Teachers in the Lanesborough and Williamstown elementary schools and at Mount Greylock Regional School have filed a series of unfair labor practice complaints with the state Department of Labor Relations, according to a statement released on Monday.
 
A group representing the three former bargaining committees — one for each school — started negotiating a unified contract with the newly formed preK-12 school district in January. The Transition Committee, temporarily in charge until a new school committee for the expanded district can be elected, hoped to get that done by July but negotiations are still under way. 
 
The teachers say their salaries have been unjustly frozen and have asked that the prior contractual increases and other provisions be honored since a new contract is not in force. That would be in line with past practice, according to the Lanesborough and Williamstown education associations and Mount Greylock Educators Association.
 
The teachers' unions went public with their complaints last month. The negotiations are headed for mediation and the three current contracts are set to expire over the next two years, with Williamstown Elementary coming up first at the end of this August. 
 
Transition Committee Chairman Joe Bergeron declined to comment on Monday afternoon.
 
Bergeron said his committee decided during an executive session on June 14 not to issue a response to the union's initial public airing of the grievance.
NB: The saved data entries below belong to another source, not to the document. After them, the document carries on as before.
Lemma consistent_New : consistent New.
Proof.
  split.
  - intros u v Hin. by destruct (not_elem_of_nil v).
  - intros u v Hin. by destruct (not_elem_of_nil v).
  - split; intros Hin; [by destruct (not_elem_of_nil v)|by destruct (not_elem_of_nil u)].
  - intros u. unfold outs. cbn. rewrite lookup_empty. constructor.
  - intros u. unfold ins. cbn. rewrite lookup_empty. constructor.
  - intros id v. cbn. by rewrite lookup_empty.
Qed.

Lemma consistent_add g (w : Vertex Src Op Snk) g' :
  consistent g -> AddVertex w g = (Ok tt, g') -> consistent g'.
Proof.
  intros [C1 C2 C3 C4 C5 C6]. unfold AddVertex. case_bool_decide; [done|].
  destruct (byID g !! ID w) eqn:Ew; [done|]. intros [= <-]. split; try done.
  - intros x y Hxy. cbn. rewrite lookup_insert_is_Some'. right. by eapply C1.
  - intros x y Hxy. cbn. rewrite lookup_insert_is_Some'. right. by eapply C2.
  - intros id w'. cbn. rewrite lookup_insert_Some. intros [[<- <-]|[_ Hw]]; [done|by apply C6].
Qed.

(** A call that fails leaves the graph as it was. *)
Lemma AddVertex_err (w : Vertex Src Op Snk) e g g' : AddVertex w g = (Err e, g') -> g' = g.
Proof. unfold AddVertex. case_bool_decide; [by intros [= _ <-]|]. by destruct (byID g !! ID w); [intros [= _ <-]|]. Qed.

Lemma Connect_err (a b : bytes) e g g' : Connect a b g = (Err e, g') -> g' = g.
Proof.
  unfold Connect. destruct (byID g !! a), (byID g !! b); try by intros [= _ <-].
  by case_bool_decide; intros [= _ <-].
Qed.

Lemma built_consistent g : built g -> consistent g.
Proof.
  induction 1 as [|w g [[]|e] g' _ IH E|a b g [[]|e] g' _ IH E].
  - apply consistent_New.
  - by eapply consistent_add.
  - by rewrite (AddVertex_err _ _ _ _ E).
  - by eapply consistent_connect.
  - by rewrite (Connect_err _ _ _ _ _ E).
Qed.

(** The invariant of a graph under construction: both ends of an edge are
    vertices of the graph, the two directions of the adjacency agree, no edge
    is there twice, and a vertex is kept under its own ID. The empty graph has
    it, adding a vertex and an edge keep it, and a call that reports an error
    has changed nothing. *)
Theorem graph_operations_preserve g :
  consistent New /\
  (consistent g ->
   (forall w, consistent (AddVertex w g).2 /\ ((AddVertex w g).1 = Ok tt \/ (AddVertex w g).2 = g)) /\
   (forall a b : bytes, consistent (Connect a b g).2 /\ ((Connect a b g).1 = Ok tt \/ (Connect a b g).2 = g))).
Proof.
  split; [apply consistent_New|]. intros Hg. split.
  - intros w. destruct (AddVertex w g) as [[[]|e] g'] eqn:E; cbn.
    + split; [by eapply consistent_add|by left].
    + rewrite (AddVertex_err _ _ _ _ E). by split; [|right].
  - intros a b. destruct (Connect a b g) as [[[]|e] g'] eqn:E; cbn.
    + split; [by eapply consistent_connect|by left].
    + rewrite (Connect_err _ _ _ _ _ E). by split; [|right].
Qed.

(** ** Kahn's algorithm *)

Section Kahn.
Context (g : Graph) (Hg : consistent g).

Definition present v : Prop := is_Some (byID g !! v).

(** How many edges into [v] come from outside [P]. *)
Definition pending (P : list bytes) v : nat := length (filter (fun u => u ∉ P) (ins g v)).

(** [P] has been taken, in that order, and [ready] may be taken next. *)
Record kahn_inv (P ready : list bytes) (indeg : gmap bytes Z) : Prop := {
  ki_nodup : NoDup (P ++ ready);
  ki_present v : v ∈ P ++ ready -> present v;
  ki_indeg v : present v -> indegree indeg v = Z.of_nat (pending P v);
  ki_ready v : present v -> v ∉ P -> v ∈ ready <-> pending P v = 0%nat;
  ki_order l1 v l2 : P = l1 ++ v :: l2 -> forall u, edge g u v -> u ∈ l1;
}.

Lemma relax_all tos indeg ready :
  NoDup tos ->
  (forall v, indegree (foldl relax (indeg, ready) tos).1 v = indegree indeg v - (if decide (v ∈ tos) then 1 else 0)) /\
  (foldl relax (indeg, ready) tos).2 = ready ++ filter (fun v => indegree indeg v = 1) tos.
Proof.
  revert indeg ready. induction tos as [|t tos IH]; intros indeg ready Hnd.
  { split; [|by rewrite app_nil_r]. intros v. rewrite decide_False; [cbn; lia|]. by intros ?%elem_of_nil. }
  apply NoDup_cons in Hnd as [Ht Hnd]. cbn [foldl relax].
  set (d := indegree indeg t - 1). destruct (IH (<[t := d]> indeg) (if d =? 0 then ready ++ [t] else ready) Hnd) as [H1 H2].
  assert (forall v, indegree (<[t := d]> indeg) v = if decide (v = t) then d else indegree indeg v) as Hi.
  { intros v. unfold indegree. case_decide; subst; [by rewrite lookup_insert_eq|by rewrite lookup_insert_ne]. }
  unfold relax at 2 4. cbn [fst snd]. fold d. split.
  - intros v. rewrite H1, Hi. destruct (decide (v = t)) as [->|Hne].
    + rewrite decide_False by done. rewrite decide_True by by left. unfold d. lia.
    + destruct (decide (v ∈ tos)); [by rewrite decide_True by by right|].
      rewrite decide_False; [done|]. by intros [?|?]%elem_of_cons.
  - rewrite H2. rewrite filter_cons.
    assert (filter (fun v => indegree (<[t := d]> indeg) v = 1) tos = filter (fun v => indegree indeg v = 1) tos) as ->.
    { clear -Hi Ht. induction tos as [|x tos IH]; [done|]. apply not_elem_of_cons in Ht as [Hx Ht].
      assert (indegree (<[t := d]> indeg) x = indegree indeg x) as Hx' by (rewrite Hi; by rewrite decide_False by congruence).
      rewrite !filter_cons, IH by done. by rewrite Hx'. }
    unfold d. destruct (Z.eqb_spec (indegree indeg t - 1) 0).
    + rewrite decide_True by lia. by rewrite <- app_assoc.
    + by rewrite decide_False by lia.
Qed.

Lemma elem_of_Downstream u v : v ∈ Downstream g u <-> u ∈ ins g v.
Proof. unfold Downstream. rewrite merge_sort_Permutation. apply (c_sym g Hg). Qed.

Lemma NoDup_Downstream u : NoDup (Downstream g u).
Proof. unfold Downstream. rewrite merge_sort_Permutation. apply (c_outs g Hg). Qed.

(** Taking [id] leaves one pending edge fewer where there was one from it. *)
Lemma pending_step P id v :
  id ∉ P -> Z.of_nat (pending (P ++ [id]) v) = Z.of_nat (pending P v) - (if decide (id ∈ ins g v) then 1 else 0).
Proof.
  intros Hid. unfold pending. pose proof (c_ins g Hg v) as Hnd. induction (ins g v) as [|u l IH].
  { rewrite decide_False by by intros ?%elem_of_nil. cbn. lia. }
  apply NoDup_cons in Hnd as [Hu Hnd]. specialize (IH Hnd). rewrite !filter_cons. revert IH.
  assert (u ∈ P ++ [id] <-> u ∈ P \/ u = id) as H1 by by rewrite elem_of_app, list_elem_of_singleton.
  pose proof (elem_of_cons l id u) as H2.
  destruct (decide (u = id)) as [->|Hne]; repeat case_decide; cbn [length]; try lia; exfalso; naive_solver.
Qed.

Lemma pending_zero P v : pending P v = 0%nat <-> forall u, edge g u v -> u ∈ P.
Proof.
  unfold pending. rewrite length_zero_iff_nil. split.
  - intros Hn u Hu. destruct (decide (u ∈ P)) as [?|Hout]; [done|].
    assert (u ∈ filter (fun x => x ∉ P) (ins g v)) as Hin.
    { apply list_elem_of_filter. split; [done|]. by apply (c_sym g Hg). }
    rewrite Hn in Hin. by destruct (not_elem_of_nil u).
  - intros Hall. apply filter_none. intros u Hu Hout.
    apply Hout, Hall. by apply (c_sym g Hg).
Qed.

Lemma kahn_inv_perm P ready ready' indeg :
  ready ≡ₚ ready' -> kahn_inv P ready indeg -> kahn_inv P ready' indeg.
Proof.
  intros Hp [K1 K2 K3 K4 K5]. split; [by rewrite <- Hp|by setoid_rewrite <- Hp|done| |done].
  by setoid_rewrite <- Hp.
Qed.

Lemma kahn_step P id ready indeg :
  kahn_inv P (id :: ready) indeg ->
  let '(indeg', ready') := foldl relax (indeg, ready) (Downstream g id) in
  kahn_inv (P ++ [id]) ready' indeg'.
Proof.
  intros [K1 K2 K3 K4 K5].
  destruct (relax_all (Downstream g id) indeg ready (NoDup_Downstream id)) as [R1 R2].
  destruct (foldl relax _ _) as [indeg' ready'] eqn:Ef. cbn in R1, R2. subst ready'.
  assert (id ∉ P /\ id ∉ ready /\ NoDup P /\ NoDup ready /\ (forall x, x ∈ P -> x ∉ ready)) as (Hid & Hidr & HP & Hr & Hd).
  { apply NoDup_app in K1 as (H1 & H2 & H3). apply NoDup_cons in H3 as [H3 H4].
    split_and!; try done; [|intros x Hx Hx'; by eapply H2; [|right]]. intros Hx. by eapply H2; [|left]. }
  assert (present id) as Hpid by (apply K2; set_solver).
  assert (forall u, edge g u id -> u ∈ P) as Hpre.
  { apply pending_zero, K4; [done..|left]. }
  assert (forall v, v ∈ P -> forall u, edge g u v -> u ∈ P) as Hclosed.
  { intros v Hv u Hu. apply list_elem_of_split in Hv as (l1 & l2 & E). rewrite E. apply elem_of_app. left. by eapply K5. }
  assert (forall v, v ∈ Downstream g id -> v ∉ P /\ v <> id /\ v ∉ ready /\ present v) as Hto.
  { intros v Hv. rewrite elem_of_Downstream in Hv. assert (edge g id v) as He by by apply (c_sym g Hg).
    assert (v ∉ P) by (intros Hv'; by apply Hid, (Hclosed v)).
    assert (v <> id) by (intros ->; by apply Hid, Hpre).
    assert (present v) by by eapply (c_to g Hg). split_and!; try done.
    intros Hv'. apply Hid. eapply pending_zero; [|exact He]. apply K4; [done..|by right]. }
  split.
  - rewrite <- app_assoc. apply NoDup_app. split; [done|]. split.
    + intros x Hx [->|[Hx'|[_ Hx']%list_elem_of_filter]%elem_of_app]%elem_of_cons; [done|by eapply Hd|by apply Hto in Hx' as [? _]].
    + apply NoDup_cons. split.
      * intros [?|[_ Hx]%list_elem_of_filter]%elem_of_app; [done|]. by apply Hto in Hx as (_ & ? & _).
      * apply NoDup_app. split_and!; [done| |apply NoDup_filter, NoDup_Downstream].
        intros x Hx [_ Hx']%list_elem_of_filter. by apply Hto in Hx' as (_ & _ & ? & _).
  - intros v Hv. rewrite <- app_assoc in Hv.
    apply elem_of_app in Hv as [Hv|[Hv|[Hv|[_ Hv]%list_elem_of_filter]%elem_of_app]%elem_of_cons]; [| | |by apply Hto]; apply K2; set_solver.
  - intros v Hv. rewrite R1, K3, pending_step by done.
    by rewrite (decide_ext _ _ _ _ (elem_of_Downstream id v)).
  - intros v Hv [HvP Hne]%not_elem_of_app. pose proof (pending_step P id v Hid) as Hps.
    rewrite elem_of_app, list_elem_of_filter, K3, elem_of_Downstream by done.
    destruct (decide (id ∈ ins g v)) as [Hin|Hout].
    + assert (v ∉ ready) by (apply Hto; by rewrite elem_of_Downstream). naive_solver lia.
    + specialize (K4 v Hv HvP). rewrite elem_of_cons in K4.
      assert (v <> id) by (intros ->; by apply Hne; left). assert (pending (P ++ [id]) v = pending P v) as -> by lia.
      naive_solver.
  - intros l1 v l2 E u Hu. destruct l2 as [|x l2 _] using rev_ind.
    + apply app_inj_tail in E as [-> ->]. by apply Hpre.
    + rewrite app_comm_cons, app_assoc in E. apply app_inj_tail in E as [E ->]. by eapply K5.
Qed.

Lemma kahn_inv_length P ready indeg : kahn_inv P ready indeg -> (length P + length ready <= size (byID g))%nat.
Proof.
  intros K. rewrite <- length_app, <- length_map_to_list, <- (length_fmap fst).
  apply submseteq_length, NoDup_submseteq; [apply (ki_nodup _ _ _ K)|].
  intros v [w Hw]%(ki_present _ _ _ K). apply list_elem_of_fmap. exists (v, w). split; [done|]. by apply elem_of_map_to_list.
Qed.

(** One turn per vertex is enough: the loop ends with nothing ready. *)
Lemma kahn_loop_spec fuel P ready indeg :
  kahn_inv P ready indeg -> (size (byID g) < fuel + length P)%nat ->
  exists P' indeg', kahn_loop fuel g indeg ready P = (indeg', P') /\ kahn_inv P' [] indeg'.
Proof.
  revert P ready indeg. induction fuel as [|fuel IH]; intros P ready indeg K Hf.
  { pose proof (kahn_inv_length _ _ _ K). lia. }
  cbn [kahn_loop]. apply (kahn_inv_perm _ _ (merge_sort bytes_le ready)) in K; [|symmetry; apply merge_sort_Permutation].
  destruct (merge_sort bytes_le ready) as [|id rest]; [by eexists _, _|].
  pose proof (kahn_step _ _ _ _ K) as K'. destruct (foldl relax _ _) as [indeg' ready'].
  apply IH; [done|]. rewrite length_app. cbn. lia.
Qed.

Lemma initial_inv : kahn_inv [] (initial_ready g) (initial_indeg g).
Proof.
  unfold initial_ready, initial_indeg, sortedIDs. assert (forall v, pending [] v = length (ins g v)) as Hp.
  { intros v. unfold pending. rewrite filter_all; [done|]. intros u _. apply not_elem_of_nil. }
  split.
  - cbn. apply NoDup_filter, NoDup_sorted_keys.
  - intros v. cbn. intros [_ Hv]%list_elem_of_filter. by apply elem_of_sorted_keys in Hv.
  - intros v Hv. rewrite Hp. unfold indegree.
    rewrite (elem_of_list_to_map_1 _ v (Z.of_nat (length (ins g v)))); [done| |].
    + rewrite <- list_fmap_compose. unfold compose. cbn. rewrite list_fmap_id. apply NoDup_sorted_keys.
    + apply list_elem_of_fmap. exists v. split; [done|]. by apply elem_of_sorted_keys.
  - intros v Hv _. rewrite Hp, list_elem_of_filter, elem_of_sorted_keys. naive_solver.
  - intros [] ? ? E; done.
Qed.

(** What [kahn] computes: every vertex in an order that respects the edges, or
    a set of vertices each of which waits for another of the set. *)
Lemma kahn_spec :
  (exists P, kahn g = Ok (omap (fun id => byID g !! id) P) /\ P ≡ₚ sortedIDs g /\
    (forall l1 v l2, P = l1 ++ v :: l2 -> forall u, edge g u v -> u ∈ l1)) \/
  (exists left, kahn g = Err (errCycle left) /\ left <> [] /\
    forall v, v ∈ left -> present v /\ exists u, u ∈ left /\ edge g u v).
Proof.
  unfold kahn. destruct (kahn_loop_spec (S (size (byID g))) _ _ _ initial_inv) as (P & indeg & -> & K); [cbn; lia|].
  pose proof (kahn_inv_length _ _ _ K) as Hlen. destruct K as [K1 K2 K3 K4 K5]. rewrite app_nil_r in K1, K2.
  assert (P ⊆ sortedIDs g) as Hsub by (intros v Hv; by apply elem_of_sorted_keys, K2).
  assert (length (sortedIDs g) = size (byID g)) as Hs.
  { unfold sortedIDs. rewrite sorted_keys_perm, length_fmap. apply length_map_to_list. }
  destruct (Nat.eqb_spec (length P) (size (byID g))) as [E|E]; cbn [negb]; [left|right].
  - exists P. split_and!; [done| |done]. apply submseteq_length_Permutation; [by apply NoDup_submseteq|lia].
  - assert (forall v, v ∈ filter (fun id => 0 < indegree indeg id) (sortedIDs g) <-> present v /\ v ∉ P) as Hleft.
    { intros v. rewrite list_elem_of_filter. unfold sortedIDs. rewrite elem_of_sorted_keys.
      split; intros [H1 H2]; [split; [exact H2|]|split; [|exact H1]].
      - intros Hv. rewrite K3 in H1 by done.
        assert (pending P v = 0%nat) as Hz; [|lia]. apply pending_zero. intros u Hu.
        apply list_elem_of_split in Hv as (l1 & l2 & ->). apply elem_of_app. left. by eapply K5.
      - rewrite K3 by done. assert (pending P v <> 0%nat); [|lia]. intros Hz%K4; [by destruct (not_elem_of_nil v)|done..]. }
    exists (filter (fun id => 0 < indegree indeg id) (sortedIDs g)). split_and!; [done| |].
    + intros Hnil. apply E. rewrite <- Hs. apply Nat.le_antisymm; [lia|].
      apply submseteq_length, NoDup_submseteq; [apply NoDup_sorted_keys|]. intros v Hv.
      destruct (decide (v ∈ P)) as [?|Hout]; [done|]. destruct (not_elem_of_nil v). rewrite <- Hnil.
      apply Hleft. split; [by apply elem_of_sorted_keys in Hv|done].
    + intros v [Hp HvP]%Hleft. split; [done|].
      assert (pending P v <> 0%nat) as Hnz by (intros Hz%K4; [by destruct (not_elem_of_nil v)|done..]).
      unfold pending in Hnz. destruct (filter (fun u => u ∉ P) (ins g v)) as [|u l] eqn:Ef; [done|].
      assert (u ∈ filter (fun u => u ∉ P) (ins g v)) as [HuP Hu]%list_elem_of_filter by (rewrite Ef; by left).
      assert (edge g u v) as He by by apply (c_sym g Hg).
      exists u. split; [|done]. apply Hleft. split; [by eapply (c_from g Hg)|done].
Qed.
End Kahn.
Lemma group_ok_more par ends more p v group : group_ok par ends p v group -> group_ok par (ends ++ more) p v group.
Proof. intros [Hl Hg]. split; [done|]. intros j k Hj. by apply lookup_app_l_Some, Hg. Qed.

Lemma wired_group par done w t :
  wired par done w -> wired par (done ++ [t]) (wire_group t.1.2 (par t.1.2) w (NewSubtaskID t.1.1 t.2)).
Proof.
  intros [Hc Hi Ho]. unfold wire_group. set (p := NewSubtaskID t.1.1 t.2).
  destruct (wire_channels p t.1.2 (range_int (par t.1.2)) [] w _ Hc Hi) as (w' & -> & Hc' & Hi' & Ho').
  assert (ends_list par (done ++ [t]) = ends_list par done ++
    ((fun j => (p, NewSubtaskID t.1.2 j)) <$> range_int (par t.1.2))) as Ee.
  { unfold ends_list. rewrite bind_app. cbn. by rewrite app_nil_r. }
  split; rewrite Ee; [done|done|]. intros q. rewrite groups_from_snoc. fold p.
  assert (Forall2 (group_ok par ((ends_list par done) ++ ((fun j => (p, NewSubtaskID t.1.2 j)) <$> range_int (par t.1.2))) q)
    (groups_from q done) (outputs_of w q)) as Hq.
  { eapply Forall2_impl; [apply Ho|]. intros. by apply group_ok_more. }
  unfold outputs_of in *. cbn [outputs]. case_decide as Hd.
  - subst q. rewrite lookup_insert_eq. rewrite Ho'. cbn. apply Forall2_app; [done|]. constructor; [|done].
    unfold range_int. split; [by rewrite length_seq, length_seqZ|]. intros j k [-> Hj]%lookup_seq.
    rewrite lookup_app_r by lia. rewrite length_seqZ in Hj. rewrite list_lookup_fmap, lookup_seqZ_lt by lia.
    cbn. do 3 f_equal. lia.
  - rewrite lookup_insert_ne by done. by rewrite Ho', app_nil_r.
Qed.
And the committee likewise did not vote to authorize Bergeron or a member of its negotiation subcommittee to speak publicly on behalf of the district.
 
The three associations also accuse the committee of trying to "run the clock out" with its refusal to respond to 36 proposals regarding the new unified contract before the committee's self-imposed July 1 deadline.
 
The three associations say they fully support the regionalizing effort but maintain that the window for negotiating and ratifying a new unified contract was unrealistic.
 
The Transition Committee has a meeting scheduled for Wednesday afternoon, but Bergeron learned of the union's latest press release on Monday too late to call an executive session for the July 18 meeting where the committee could deliberate on a public response.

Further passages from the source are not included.